The global level aims at providing a general picture of a field, excluding details but allowing to understand where and how big are the sub-fields composing one field. It will tell us where Paestum is in the landscape of classical archaeology. At the global level, we created a network of classifications by connecting two of them if they are used to classify the same publication. On this network, we performed overlapping community discovery, i.e. we grouped together sets of classifications present in a set of related publications, allowing classifications to be in different communities at the same time. Instead of obtaining the expected structurless hairball, our community network shows structure. Classifications can be of different types: locations, people, periods, subject themes … . We assigned a color to each type. Then, we characterize each community (and link) with the type of classifications they contain.

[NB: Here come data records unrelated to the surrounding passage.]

(** [stream_from]: [socket] is what [fdpass::connected_stream] makes of the
    descriptor, the address it is connected to or why it is not one. *)
Definition stream_from (socket : result string (IpAddr * Z)) (port : Z) : Dial :=
  match socket with
  | Err e => DialGone e
  | Ok (ip, peer_port) =>
      if is_loopback ip && (peer_port =? port)%Z then DialConnected (ip, peer_port)
      else DialGone "sent a socket connected elsewhere, not loopback port"
  end.

Definition DIALED : ascii := "+"%char.
Definition UNREACHABLE : ascii := "-"%char.

(** [Holder::dial]; [bounded] and [written] are whether the deadlines and the
    request went through, [answer] what [fdpass::receive] returns. *)
Definition dial (port : Z) (bounded written : bool)
    (answer : result string (ascii * option (result string (IpAddr * Z)))) : Dial :=
  if negb bounded then DialGone "could not be given a deadline" else
  if negb written then DialGone "did not take the request" else
  match answer with
  | Err _ => DialGone "did not answer"
  | Ok (byte, socket) =>
      if bool_decide (byte = DIALED) then
        match socket with
        | Some s => stream_from s port
        | None => DialGone "answered + without an attached socket"
        end
      else if bool_decide (byte = UNREACHABLE) then
        match socket with
        | None => DialUnreachable
        | Some _ => DialGone "answered - with an unexpected socket"
        end
      else DialGone "answered with a byte that is not a dial reply"
  end.

(** * Leases and holders *)

(** A holder is the identity of its control connection ([Arc::ptr_eq]). *)
Record Armed : Type := { ports : gmap Z Z; holders : gmap Z nat }.

Inductive output : Type :=
| OArm (accepted : bool)
| OHeld
| OUnsafe
| OBusy
| OVanished
| OHost (port at_time : Z)
| OThrough (port : Z) (holder : nat) (peer : IpAddr * Z)
| OUnarmed
| OFailedUpstream.

Inductive thread : Type :=
| ArmLook (port deadline : Z)
| ArmPeek (port deadline : Z) (holder : nat)
| ArmRelease (port deadline : Z) (holder : nat)
| ArmCommit (port deadline : Z)
| HoldLook (port : Z) (control : nat)
| HoldPeek (port : Z) (control holder : nat)
| HoldRelease (port : Z) (control holder : nat)
| ConnectLook (port : Z)
| ConnectDial (port : Z) (holder : nat)
| ConnectRelease (port : Z) (holder : nat)
| ConnectArmed (port : Z)
| ConnectHost (port at_time : Z)
| Finished (out : output).

(** What a step observes of the world: the clock, which holders' connections
    are at rest, whether the acknowledgement was written, how a holder answers
    a dial, and whether this host's loopback port accepts. *)
Record observation : Type := {
  now : Z;
  alive : nat → bool;
  acknowledged : bool;
  answers : nat → bool * bool * result string (ascii * option (result string (IpAddr * Z)));
  host_accepts : bool;
}.

Definition release (s : Armed) (port : Z) (holder : nat) : Armed :=
  if bool_decide (holders s !! port = Some holder)
  then {| ports := ports s; holders := delete port (holders s) |} else s.

(** [is_armed]: expired leases are dropped, then the port is looked up. *)
Definition prune (s : Armed) (now : Z) : Armed :=
  {| ports := filter (λ kv, (now < kv.2)%Z) (ports s); holders := holders s |}.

We found that there is an uneven and structured distribution of the different types of classifications in communities and clusters of communities (see the above picture: the colors are not randomly placed, click on it to enlarge). We found the first pill to cure our Paestum headache: when you look for it in the global level, you obtain 12 different communities, each one giving you a piece of information of where Paestum is in the landscape of classical archaeology

The meso-level stands in the middle between the papers and the global level. Its function is to provide information about what significantly characterizes a sub-field, in our case the sub-fields and all the other classifications relevant for Paestum. In the meso-level we are interested in putting together a coherent set of classifications that properly describe a sub-field of classical archaeology. To create it, we consider papers as customers “purchasing” classifications at the classification supermarket (remember: each publication is tagged according to its content). We then mine association rules from these purchases. Association rules are a mining tool that efficiently explore all possible significant purchases of the same products by the same customers, with surprising results in the same line of the (urban) legendary beer-diapers correlation. In our case, we end up with a subject theme network where we understand which subject theme is related with which other (in the below picture, the Plastic Art and Sculpture branch, click on it to enlarge).

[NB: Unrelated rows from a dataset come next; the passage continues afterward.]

(* ===== verification/Leases.v ===== *)
(** The laptop's callback leases: which loopback port is served, for which
    devbox bridge and until when ([crates/forward/src/callback.rs],
    [callback/lease.rs], [callback/listener.rs]).

    [Leases] is the map behind the mutex together with the stop flags its
    leases, listeners and callers share: an [Arc<AtomicBool>] is an index into
    [flags], so that aliasing is explicit.  A call of [serve_on] is a thread
    whose steps are its system calls and critical sections; an accept loop is
    another.  A run interleaves any number of both with the reaper and the
    clock.  What the kernel answers to a bind or a thread creation is part of
    the event; the one fact used of it is that two listeners of this process
    are never bound to the same address and port.  A panic aborts the process
    (the release profile), so it has no next state. *)

From stdpp Require Import prelude strings list gmap.
From Stdlib Require Import ZArith Lia.
From S2P Require Import Prelude Text Peers Bridge.

(** * Leases *)
Record SocketAddr : Type := { ip : IpAddr; sport : Z }.

#[global] Instance SocketAddr_eq_dec : EqDecision SocketAddr.
Proof. solve_decision. Defined.

Record Lease : Type := {
  owner : SocketAddr;
  deadline : Z;
  listeners : Z;
  stop : nat;
}.

Record Leases : Type := { inner : gmap Z Lease; flags : list bool }.

Inductive Refresh : Type :=
| Live
| Releasing
| Absent
| Owned (addr : SocketAddr).

Definition new : Leases := {| inner := ∅; flags := [] |}.

(** [stop.load] and [stop.store(true)]. *)
Definition load (l : Leases) (s : nat) : bool := default false (flags l !! s).

Definition store (l : Leases) (s : nat) : Leases :=
  {| inner := inner l; flags := <[s := true]> (flags l) |}.

Definition with_inner (l : Leases) (m : gmap Z Lease) : Leases :=
  {| inner := m; flags := flags l |}.

Definition with_deadline (lease : Lease) (d : Z) : Lease :=
  {| owner := owner lease; deadline := d; listeners := listeners lease; stop := stop lease |}.

Definition with_listeners (lease : Lease) (n : Z) : Lease :=
  {| owner := owner lease; deadline := deadline lease; listeners := n; stop := stop lease |}.

(** [None] is the panic of [Instant + Duration]. *)
Definition refresh (now : Z) (l : Leases) (port : Z) (who : SocketAddr) (ttl : Z) :
    option (Leases * Refresh) :=
  match inner l !! port with
  | Some lease =>
      if load l (stop lease) then Some (l, Releasing) else
      if negb (bool_decide (owner lease = who)) then Some (l, Owned (owner lease)) else
      d ← Time.checked_add now ttl;
      if (deadline lease <? d)%Z
      then Some (with_inner l (<[port := with_deadline lease d]> (inner l)), Live)
      else Some (l, Live)
  | None => Some (l, Absent)
  end.

Definition insert (now : Z) (l : Leases) (port : Z) (who : SocketAddr) (ttl : Z) (s : nat) (n : Z) :
    option Leases :=
  let l1 := match inner l !! port with
            | Some replaced => store l (stop replaced)
            | None => l
            end in
  d ← Time.checked_add now ttl;
  Some (with_inner l1 (<[port := {| owner := who; deadline := d; listeners := n; stop := s |}]> (inner l1))).

(** [listeners -= 1] wraps at the width of [usize]. *)
Definition usize_pred (n : Z) : Z := ((n - 1) mod (u64_max + 1))%Z.

Definition release (l : Leases) (port : Z) (s : nat) : Leases * bool :=
  match inner l !! port with
  | Some lease =>
      if bool_decide (stop lease = s) then
        let n := usize_pred (listeners lease) in
        if (n =? 0)%Z
        then (store (with_inner l (delete port (inner l))) (stop lease), true)
        else (with_inner l (<[port := with_listeners lease n]> (inner l)), false)
      else (l, false)
  | None => (l, false)
  end.

(** The reaper's pass: the flags of every lease whose deadline has passed. *)
Definition expire (now : Z) (l : Leases) : Leases :=
  foldr (λ (kv : Z * Lease) acc, if (deadline kv.2 <=? now)%Z then store acc (stop kv.2) else acc)
    l (map_to_list (inner l)).

(** [Arc::new(AtomicBool::new(false))]: the next index. *)
Definition fresh_stop (l : Leases) : Leases * nat :=
  ({| inner := inner l; flags := (flags l ++ [false])%list |}, length (flags l)).

(** * Serving a port *)
(** An [io::Error]: the one kind the code tells apart, or another error's number. *)
Inductive IoKind : Type := AddrInUse | OtherIo (errno : Z).

Inductive ServeError : Type :=
| NoPeer (port : Z)
| OwnedError (port : Z) (addr : SocketAddr)
| TooMany
| Reserved (port : Z)
| Bind (port : Z) (source : IoKind)
| Unnamed (source : IoKind)
| NotStarted (port : Z).

#[global] Instance IoKind_eq_dec : EqDecision IoKind.
Proof. solve_decision. Defined.
#[global] Instance ServeError_eq_dec : EqDecision ServeError.
Proof. solve_decision. Defined.

Inductive Family : Type := Ipv4 | Ipv6.

#[global] Instance Family_eq_dec : EqDecision Family.
Proof. solve_decision. Defined.

(** Where a call of [serve_on] stands: the operation it does next, with the
    locals it will use. *)
Inductive Stage : Type :=
| Refreshing
| Waiting
| BindingV4
| BindingV6 (bound : Z)
| Inserting (bound : Z) (v6 : bool)
| SpawningV4 (bound : Z) (s : nat) (v6 : bool)
| ReleasingV4 (bound : Z) (s : nat) (v6 : bool)
| DroppingV6 (bound : Z) (s : nat)
| SpawningV6 (bound : Z) (s : nat)
| ReleasingV6 (bound : Z) (s : nat) (r : result ServeError Z)
| Finished (r : result ServeError Z).

Record Call : Type := { port : Z; bridge : SocketAddr; ttl : Z; stage : Stage }.

Definition at_stage (c : Call) (g : Stage) : Call :=
  {| port := port c; bridge := bridge c; ttl := ttl c; stage := g |}.

(** An accept loop's thread: running, past the loop with its listener dropped,
    or gone. *)
Inductive Status : Type := Running | Dropped | Gone.

Record Listener : Type :=
  { family : Family; lport : Z; lbridge : SocketAddr; lstop : nat; status : Status }.

Definition with_status (t : Listener) (g : Status) : Listener :=
  {| family := family t; lport := lport t; lbridge := lbridge t; lstop := lstop t; status := g |}.

(** What the kernel answers to the operation a call does next. *)
Inductive Answer : Type :=
| Proceed
| BindOk (bound : Z)
| BindErr (e : IoKind)
| BindUnnamed (e : IoKind)
| SpawnOk
| SpawnErr.

(** The first statements of [serve_on]: the owner is the configured peer's
    bridge, and port 0 skips the look at the existing lease. *)
Definition serve_on (parse : string → option IpAddr) (cfg : Config) (p : Z) (d : Z) : Call :=
  match peer_ip parse cfg with
  | Ok (Some peer) =>
      {| port := p; bridge := {| ip := peer; sport := bridge_port cfg |}; ttl := d;
         stage := if (p =? 0)%Z then BindingV4 else Refreshing |}
  | _ => {| port := p; bridge := {| ip := Peers.V4 0 0 0 0; sport := 0 |}; ttl := d;
            stage := Finished (Err (NoPeer p)) |}
  end.

Definition loop_thread (f : Family) (bound : Z) (c : Call) (s : nat) : Listener :=
  {| family := f; lport := bound; lbridge := bridge c; lstop := s; status := Running |}.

In this meso-level we can characterize each one of the 12 communities with the sub-fields Paestum is related to: the period of time of the construction of the temples, the Magna Graecia geographical cluster, the fate of ancient monuments (pieces of the temples were used in other buildings), you get the idea. You have the possibility of switching back on the global level, by checking one of the related classifications connected to Paestum in one (or more than one) community and go on virtually to infinity (and beyond). Here’s what Paestum looks like in our system:

Exploring the two layers is lots of fun, because they provide complementary information. By jumping from one to another, you can find interesting and possibly unexplored combinations of classifications. On the one hand, the global level gives you an overview of the sub-fields and where and how the different sub-fields relate to each other, at the price of having a community network, where the single classifications disappeared. On the other hand, the meso-level focuses on the significant connections between single classifications and it highlights a true description of what a sub-field is about, with the caveat that we lack a general picture of where this sub-field is located in classical archaeology. In other words, you can create your own research niche in classical archaeology and be a successful scientist in the field (please acknowledge us if you do).

If you like the pictures and you want to have a clearer idea, you can check out the poster related to the paper, as it has a much higher level of detail, it’s an easier read than the paper itself and it’s a great piece of decoration for your living room.

As said above, science is awesome. When science goes meta and it uses itself to make sense of itself, it’s breathtaking.